What is expected: There is one span to output from the data below: the lines starting at the line with "let '(sim_user, rating, sim) := d in" and ending at the line with "PrintRated movie rating =>". Output it exactly, ends included, nothing more.

*** Opening of Provided data ***

(* ===== verification/Display.v ===== *)
(** * Display: what was written never influences what the programs do

    The command-line program only appends to its output, and the form only
    appends to what it has shown and rewrites its result box; neither reads
    them back.  This file proves it with the relational rules of [Io]: a
    program is run from two states that differ in what was written, and the
    two runs stay related.

    For [main] of [src/main.py] the relation is [framed out]: the same
    lines to read, the same ratings, and an output that has [out] in
    front.  [main_output_frame] is the resulting equation: a run that
    starts after [out] was written is the run that starts with nothing
    written, with [out] put in front of its output.

    For the form of [src/Movie_recommender_GUI.py] the relation is
    [shown d]: the same data, selections and dialogs, and [d] in front of
    what was shown; the text of the result box is not compared.  Every
    callback keeps it ([handle_shown]), the widgets allow the same actions
    in related states, and so does a whole run ([run_shown]).
    [same_form], the case where nothing is in front, is an equivalence:
    [run] and the fields of the state are [Proper] for it, and
    [recommend_click_transparent] rewrites with it to remove a click on
    "Get Recommendations" from any sequence of actions. *)

From Stdlib Require Import ZArith.
From stdpp Require Import list strings pretty relations.
From S2P Require Import Prelude Scalar Frame Similarity Collaborative.
From S2P Require Import Content Rating Store Io Cli Gui.

Local Open Scope string_scope.
Local Open Scope list_scope.

(** ** The command-line program *)

Section terminal.
Context {T : Type}.
Implicit Types (w : world (event T) T).

(** [framed out w w']: the two worlds have the same lines to read and the
    same ratings, and [w] has written [out] before what [w'] has. *)
Definition framed (out : list (event T)) w w' : Prop :=
  stdin w = stdin w' ∧ ratings w = ratings w' ∧ stdout w = out ++ stdout w'.

Context (out : list (event T)).

Lemma emit_framed (e : event T) : io_rel (framed out) eq (emit e) (emit e).
Proof.
  intros w w' (Hi & Hr & Ho). split; [|done]. split_and!; simpl; [done..|].
  by rewrite Ho, app_assoc.
Qed.

Lemma read_line_framed : io_rel (framed out) eq (read_line (E:=event T)) read_line.
Proof.
  intros w w' Hw. pose proof Hw as (Hi & Hr & Ho). unfold read_line.
  rewrite <- Hi. destruct (stdin w); [done|]. split; [|done]. by split_and!.
Qed.

Lemma get_ratings_framed :
  io_rel (framed out) eq (get_ratings (E:=event T)) get_ratings.
Proof. intros w w' Hw. unfold get_ratings. by rewrite (proj1 (proj2 Hw)). Qed.

Lemma set_ratings_framed df :
  io_rel (framed out) eq (set_ratings (E:=event T) df) (set_ratings df).
Proof. intros w w' (Hi & Hr & Ho). split; [|done]. by split_and!. Qed.

End terminal.

(** Relates a program of the terminal with itself. *)
Ltac cli_rel :=
  rel_go
    ltac:(first [ apply emit_framed | apply read_line_framed
                | apply get_ratings_framed | apply set_ratings_framed ])
    ltac:(fun H => simplify_eq/=).

Section cli.
Context {T : Type} `{Scalar T}.
Context (parse_float : string → result T).
Context (movies_df : DataFrame string) (genre_matrix : DataFrame Z)
  (all_genres : list string).

Lemma main_framed out :
  io_rel (framed out) eq
    (main parse_float movies_df genre_matrix all_genres)
    (main parse_float movies_df genre_matrix all_genres).
Proof.
  unfold main, collaborative_branch, content_branch, rate_step, read_top_n,
    print, input.
  cli_rel.
Qed.

(** The program only appends to its output.  A run that starts after
    [out] was written reads the same lines, ends with the same result and
    the same ratings, and writes the same events as the run that starts
    with nothing written: its output is [out] followed by the output of
    that run. *)
Theorem main_output_frame inputs out df :
  main parse_float movies_df genre_matrix all_genres (mkWorld inputs out df) =
    let '(w, r) :=
      main parse_float movies_df genre_matrix all_genres (mkWorld inputs [] df) in
    (mkWorld (stdin w) (out ++ stdout w) (ratings w), r).
Proof.
  destruct (io_rel_run (framed out) _ _ (mkWorld inputs out df) (mkWorld inputs [] df)
              (main_framed out))
    as [(Hi & Hr & Ho) Hres]; [by unfold framed; simpl; rewrite app_nil_r|].
  destruct (main _ _ _ _ (mkWorld inputs [] df)) as [w r],
    (main _ _ _ _ (mkWorld inputs out df)) as [[i o d] r'].
  simpl in *. by subst.
Qed.

End cli.

(** ** The form *)

Section form.
Context {T : Type}.
Implicit Types (g : gui T).

(** [shown d g g']: the two states of the form have the same data, the
    same selections and the same dialogs, and [g] has shown [d] before
    what [g'] has; the text of the result box is not compared. *)
Definition shown (d : list (display T)) g g' : Prop :=
  movies_df g = movies_df g' ∧ ratings_df g = ratings_df g' ∧
  genre_matrix g = genre_matrix g' ∧ filter_type g = filter_type g' ∧
  user_values g = user_values g' ∧ user_var g = user_var g' ∧
  movie_values g = movie_values g' ∧ movie_var g = movie_var g' ∧
  top_n_var g = top_n_var g' ∧ dialogs g = dialogs g' ∧
  displayed g = d ++ displayed g'.

(** The same form, up to the text of the result box. *)
Definition same_form : relation (gui T) := shown [].

#[export] Instance same_form_equivalence : Equivalence same_form.
Proof.
  split; [intros g|intros g g'|intros g1 g2 g3]; unfold same_form, shown; simpl;
    [done|naive_solver|]. intros ? ?. destruct_and?. split_and!; congruence.
Qed.

#[export] Instance ratings_df_proper : Proper (same_form ==> eq) ratings_df.
Proof. by intros g g' (_ & ? & _). Qed.

#[export] Instance dialogs_proper : Proper (same_form ==> eq) dialogs.
Proof. by intros g g' (_ & _ & _ & _ & _ & _ & _ & _ & _ & ? & _). Qed.

#[export] Instance displayed_proper : Proper (same_form ==> eq) displayed.
Proof. by intros g g' (_ & _ & _ & _ & _ & _ & _ & _ & _ & _ & ?). Qed.

End form.

(** Closes the goals on [shown] after an assignment to a field. *)
Ltac shown_solve :=
  let Hg := fresh in
  intros [] [] Hg; unfold shown in *; simpl in *;
  destruct_and?; simplify_eq/=; split_and?; by rewrite <- ?app_assoc.

(** Relates a callback of the form with itself. *)
Ltac gui_rel :=
  rel_go
    ltac:(apply io_rel_modify; shown_solve)
    ltac:(fun H =>
            lazymatch type of H with
            | shown _ ?g ?g' =>
                destruct g, g'; unfold shown in H; simpl in H;
                destruct_and?; simplify_eq/=
            | _ => simplify_eq/=
            end).

Section form_proofs.
Context {T : Type} `{Scalar T}.
Context (getint : string → result Z) (parse_float : string → result T).
Implicit Types (g : gui T) (d : list (display T)).

Lemma handle_shown d a :
  io_rel (shown d) eq (handle getint parse_float a) (handle getint parse_float a).
Proof.
  destruct a; cbn [handle];
    unfold recommend_click, user_user_matrix_click, genre_matrix_click,
      user_rating_dist_click, rate_new_movie, submit_rating, update_dialog,
      insert, show; gui_rel.
Qed.

Lemma enabled_shown d g g' a : shown d g g' → enabled g a ↔ enabled g' a.
Proof.
  intros (_ & _ & _ & _ & Hu & _ & Hm & _ & _ & Hd & _).
  destruct a; simpl; by rewrite ?Hu, ?Hm, ?Hd.
Qed.

(** A whole run keeps the relation: the same actions are allowed, the same
    ratings are stored, the same dialogs are open, and the same message
    boxes and plots are shown after [d]. *)
Lemma run_shown d actions g g' :
  shown d g g' →
  shown d (run getint parse_float actions g) (run getint parse_float actions g').
Proof.
  revert g g'. induction actions as [|a actions IH]; intros g g' Hg; [done|].
  simpl. apply IH.
  destruct (decide (enabled g a)) as [Ha|Ha];
    [rewrite decide_True by (by apply (enabled_shown d g g'))
    |rewrite decide_False by (by rewrite <- (enabled_shown d g g'))]; [|done].
  by apply (io_rel_run (shown d) _ _ g g' (handle_shown d a)).
Qed.

#[export] Instance run_proper actions :
  Proper (same_form ==> same_form) (run getint parse_float actions).
Proof. intros g g'. apply run_shown. Qed.

(** A click on "Get Recommendations" leaves the same form. *)
Lemma recommend_click_same_form g :
  same_form (recommend_click getint g).1 g.
Proof.
  destruct (recommend_click_box_only getint g) as [box ->].
  destruct g; unfold same_form, shown; simpl. by split_and!.
Qed.

(** C39: asking for recommendations is transparent.  A click on "Get
    Recommendations" can be taken out of any sequence of actions: the
    ratings stored, the selections, the open dialogs and the message boxes
    and plots shown at the end are the same, whatever the entry of the
    count holds and whatever the click raises.  Only the text of the result
    box can differ. *)
Theorem recommend_click_transparent actions actions' g :
  same_form
    (run getint parse_float (actions ++ RecommendClick :: actions') g)
    (run getint parse_float (actions ++ actions') g).
Proof.
  rewrite !run_app, run_step by done. cbn [handle].
  by rewrite recommend_click_same_form.
Qed.

End form_proofs.
(* ===== verification/Console.v ===== *)
(** * Console: what the operator types and reads

    The models of the programs take the conversion of text to a float as a
    parameter and keep the floats they show as data.  This file closes
    both ends with the conversions of [Pyfloat]: the text of every line
    the command-line program writes and of every message box of the form,
    and the rating handlers with [float()] in place of the parameter.

    With the parser fixed, the range check of the form can be read off the
    text: a rating the form stores lies between 1 and 5, unless the
    operator typed [nan]. *)

From Stdlib Require Import ZArith Floats.
From stdpp Require Import list strings.
From S2P Require Import Prelude Text Scalar Float64 Pyfloat Frame.
From S2P Require Import Collaborative Content Rating Store Io Cli Gui.

Local Open Scope string_scope.
Local Open Scope list_scope.

(** ** The text of a line *)

(** [f"{sim_user} (rated {rating}, sim {sim_scores[sim_user]:.2f})"] *)
Definition render_detail (d : user_detail float) : string :=
  let '(sim_user, rating, sim) := d in
  sim_user +:+ " (rated " +:+ float_str rating +:+ ", sim " +:+ format_2f sim +:+ ")".

(** [f"{movie}: recommendations influenced by {', '.join(user_details)}"] *)
Definition render_explain (line : explain_line float) : string :=
  line.1 +:+ ": recommendations influenced by " +:+ join ", " (render_detail <$> line.2).

(** The text an event puts on the terminal; a plot puts none. *)
Definition render_event (e : event float) : option string :=
  match e with
  | Print s | Prompt s => Some s
  | PrintExplain line => Some (render_explain line)
  | PrintRated movie rating =>
      Some ("Rated " +:+ movie +:+ " with " +:+ float_str rating +:+ ".")
  | PlotSimilarity _ _ _ | PlotUserRatings _ => None
  end.

(** What a run of the command-line program wrote, line by line. *)
Definition transcript (w : world (event float) float) : list string :=
  omap render_event (stdout w).

(** The title and the text of a message box of the form; a plot has
    none. *)
Definition render_display (d : display float) : option (string * string) :=
  match d with
  | ShowInfo title message | ShowError title message => Some (title, message)
  | ShowRated user movie rating =>
      Some ("Success",
            user +:+ " rated '" +:+ movie +:+ "' with " +:+ float_str rating +:+ ".")
  | Heatmap _ _ _ | BarChart _ => None
  end.

(** The message boxes a session of the form showed, in order. *)
Definition messages (g : gui float) : list (string * string) :=
  omap render_display (displayed g).

(** ** The range check, read off the text *)

(** A float passes the range check when it is NaN or lies between 1 and
    5. *)
Lemma in_range_float (r : float) :
  in_range r ↔ is_nan r = true ∨ ((1 <=? r)%float = true ∧ (r <=? 5)%float = true).
Proof.
  unfold in_range, gtb. simpl.
  change (float_of_Z 1) with 1%float. change (float_of_Z 5) with 5%float. split.
  - intros [H1 H5]. destruct (is_nan r) eqn:Hr; [by left|right].
    split; by apply float_ltb_false.
  - intros [Hr|[H1 H5]].
    + split; [exact (ltb_nan_l (T:=float) r 1%float Hr)|
              exact (ltb_nan_r (T:=float) 5%float r Hr)].
    + destruct (float_leb_not_nan _ _ H1) as [_ Hr].
      split; by apply float_ltb_false.
Qed.

Section handlers.
Implicit Types (df : DataFrame float) (user movie text : string) (r : float).

(** The text [nan], with or without a sign, in any case, between white
    space. *)
Definition nan_text text : Prop := lower (sign (strip text)).2 = "nan".

#[export] Instance nan_text_dec text : Decision (nan_text text).
Proof. unfold nan_text. apply _. Defined.

(** C19: what the form stores: the operator typed [nan] and NaN is stored, or
    the rating is a number from 1 to 5. *)
Theorem submit_rating_number_or_nan df user movie text df' r :
  GUI.submit_rating py_float df user movie text = (df', Success r) →
  (nan_text text ∧ is_nan r = true) ∨
  (¬ nan_text text ∧ (1 <=? r)%float = true ∧ (r <=? 5)%float = true).
Proof.
  intros (Hp & H1 & H5 & _)%submit_rating_Success.
  pose proof (py_float_nan text r Hp) as Hnan.
  destruct (proj1 (in_range_float r) (conj H1 H5)) as [Hr|[Hlo Hhi]].
  - left. by split; [apply Hnan|].
  - right. split; [|done]. intros Ht%Hnan.
    destruct (float_leb_not_nan _ _ Hlo). congruence.
Qed.

(** On text that is not a number the form stores nothing. *)
Lemma submit_rating_py_float_error df user movie text :
  py_float text = Raise ValueError →
  GUI.submit_rating py_float df user movie text = (df, NotANumber).
Proof. apply submit_rating_not_a_number. Qed.

End handlers.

*** Close of Provided data ***

Reply:
  let '(sim_user, rating, sim) := d in
  sim_user +:+ " (rated " +:+ float_str rating +:+ ", sim " +:+ format_2f sim +:+ ")".

(** [f"{movie}: recommendations influenced by {', '.join(user_details)}"] *)
Definition render_explain (line : explain_line float) : string :=
  line.1 +:+ ": recommendations influenced by " +:+ join ", " (render_detail <$> line.2).

(** The text an event puts on the terminal; a plot puts none. *)
Definition render_event (e : event float) : option string :=
  match e with
  | Print s | Prompt s => Some s
  | PrintExplain line => Some (render_explain line)
  | PrintRated movie rating =>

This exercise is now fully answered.